Various teaching methods can be used to teach professionalism such as lectures, courses, journal clubs, ward rounds, small-group seminars, problem-based learning, computer assisted learning, one-to-one observation, counselling and preceptor role modelling.
In summary, assessment of professionalism already exists in postgraduate training programme in Obstetrics and Gynaecology. The RCOG must clearly define appropriate standards of professionalism for the health care professionals working in this speciality. Fair and valid assessment tools to measure professional standards should be used. Teaching of professionalism should be included in the undergraduate curriculum of obstetrics and gynaecology in line with the current professional requirement and developments.
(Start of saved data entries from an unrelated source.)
(** The block before it takes [bp] in. *)
Lemma join_prev_run s p bp m n q : h_size (hdrs s p) = m → hdrs s bp = mk_header q n → 0 ≤ p → p ≠ bp → 0 ≤ m → 0 ≤ n → p + 8 * m < 2 ^ 32 → m + n < 2 ^ 32 →
  ∃ s2, join_prev p bp s = Ok (tt, s2) ∧ (∀ x, x ≠ p → hdrs s2 x = hdrs s x) ∧
    hdrs s2 p = (if p + 8 * m =? bp then mk_header q (m + n) else mk_header bp m) ∧ freep s2 = freep s ∧ ubrk s2 = ubrk s.
Proof.
  intros Hm Hn Hp Hne Hm0 Hn0 H1 H2. unfold join_prev. assert (E : size_of p s = Ok (m, s)) by (unfold size_of, gets; by rewrite Hm). mrun E.
  unfold padd, sizeof_Header. rewrite u32_small by lia. destruct (p + 8 * m =? bp).
  - eexists. split; [unfold size_of, set_size, ptr_of, set_ptr; munfold; cbn; reflexivity|]. cbn. unfold store. rewrite Z.eqb_refl, Hn. cbn.
    rewrite (u32_small (m + n)), (proj2 (Z.eqb_neq bp p)) by lia. split_and!; try done. intros x Hx. by rewrite (proj2 (Z.eqb_neq x p)).
  - eexists. split; [reflexivity|]. cbn. unfold store. rewrite Z.eqb_refl, Hm. split_and!; try done. intros x Hx. by rewrite (proj2 (Z.eqb_neq x p)).
Qed.

Lemma fchain_last h F z : ∀ x, fchain h x F z → h_ptr (h (last_a x F)) = z.
Proof. induction F as [|[a n] F IH]; intros x; cbn; [done|]. intros (_ & _ & H). by apply IH. Qed.

Lemma apart_above lo F hi x : apart lo F hi → x ≤ hi → Forall (λ b, x < b.1) F → apart x F hi.
Proof. destruct F as [|[a n] F]; cbn; [done|]. intros (_ & H) _ [Ha _]%Forall_cons. done. Qed.

(** Block [(bp, n)] lies in the heap beside all others. *)
Record loose s F L (bp n : Z) : Prop := {
  ls_size : h_size (hdrs s bp) = n;
  ls_n : 1 ≤ n;
  ls_lo : h0 ≤ bp;
  ls_align : bp mod 8 = 0;
  ls_hi : bp + 8 * n ≤ ubrk s;
  ls_free : Forall (disj (bp, n)) F;
  ls_live : Forall (disj (bp, n)) L }.

(** The heap after a change at the headers [p] and [bp] that makes [F'] the free blocks. *)
Lemma heap_change s F L s' F' p bp n : heap s F L → loose s F L bp n → p ∈ base :: F.*1 → ubrk s' = ubrk s → freep s' = p → p ∈ base :: F'.*1 →
  (∀ x, x ≠ p → x ≠ bp → hdrs s' x = hdrs s x) → fchain (hdrs s') base F' base → h_size (hdrs s' base) = 0 → apart base F' (ubrk s) →
  (∀ x, x ∈ F' → h0 ≤ x.1 ∧ ∀ y, 1 ≤ y.2 → disj (bp, n) y → (∀ z, z ∈ F → disj z y) → disj x y) → heap s' F' L.
Proof.
  intros H Hl Hp Eb Ef Hp' Hh Hc Hs Ha Hx. assert (Hout : ∀ y, y ∈ L → y.1 ≠ p ∧ y.1 ≠ bp).
  { intros y Hy. pose proof (hk_live _ _ _ H) as HL. rewrite Forall_forall in HL. pose proof (HL _ Hy) as [Y1 Y2 _ _ _].
    pose proof (ls_live _ _ _ _ _ Hl) as HD. rewrite Forall_forall in HD. specialize (HD _ Hy). pose proof (ls_n _ _ _ _ _ Hl).
    pose proof (hk_base _ _ _ H). unfold disj in HD. cbn in HD. split; [|lia]. intros E. apply elem_of_cons in Hp as [->|Hp]; [lia|].
    apply list_elem_of_fmap in Hp as (z & -> & Hz). pose proof (hk_sep _ _ _ H z y Hz Hy) as HD'.
    destruct (apart_hi _ _ _ (hk_apart _ _ _ H)) as [_ HF]. rewrite Forall_forall in HF. specialize (HF _ Hz). unfold disj in HD'. lia. }
  split; rewrite ?Eb; try done; try apply H.
  - apply Forall_forall. intros x Hin. by apply Hx.
  - by rewrite Ef.
  - apply Forall_forall. intros y Hy. pose proof (hk_live _ _ _ H) as HL. rewrite Forall_forall in HL. destruct (HL _ Hy). destruct (Hout _ Hy).
    split; rewrite ?Eb; try done. by rewrite Hh.
  - intros x y Hin Hy. destruct (Hx _ Hin) as [_ Hd]. pose proof (hk_live _ _ _ H) as HL. rewrite Forall_forall in HL.
    pose proof (ls_live _ _ _ _ _ Hl) as HD. rewrite Forall_forall in HD. apply Hd; [by apply HL|by apply HD|]. intros z Hz. by apply (hk_sep _ _ _ H).
Qed.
Finally, times are changing remarkably rapidly in NHS and the obstetricians and gynaecologists are going through a phase of turmoil, triggered by many challenges, both within and outside the speciality. Evidence shows that public trust in medical profession is declining. In addition, commercialism is intruding at a high speed into healthcare system. This means our speciality must take a greater responsibility for nurturing professionalism in next generation of obstetricians and gynaecologists.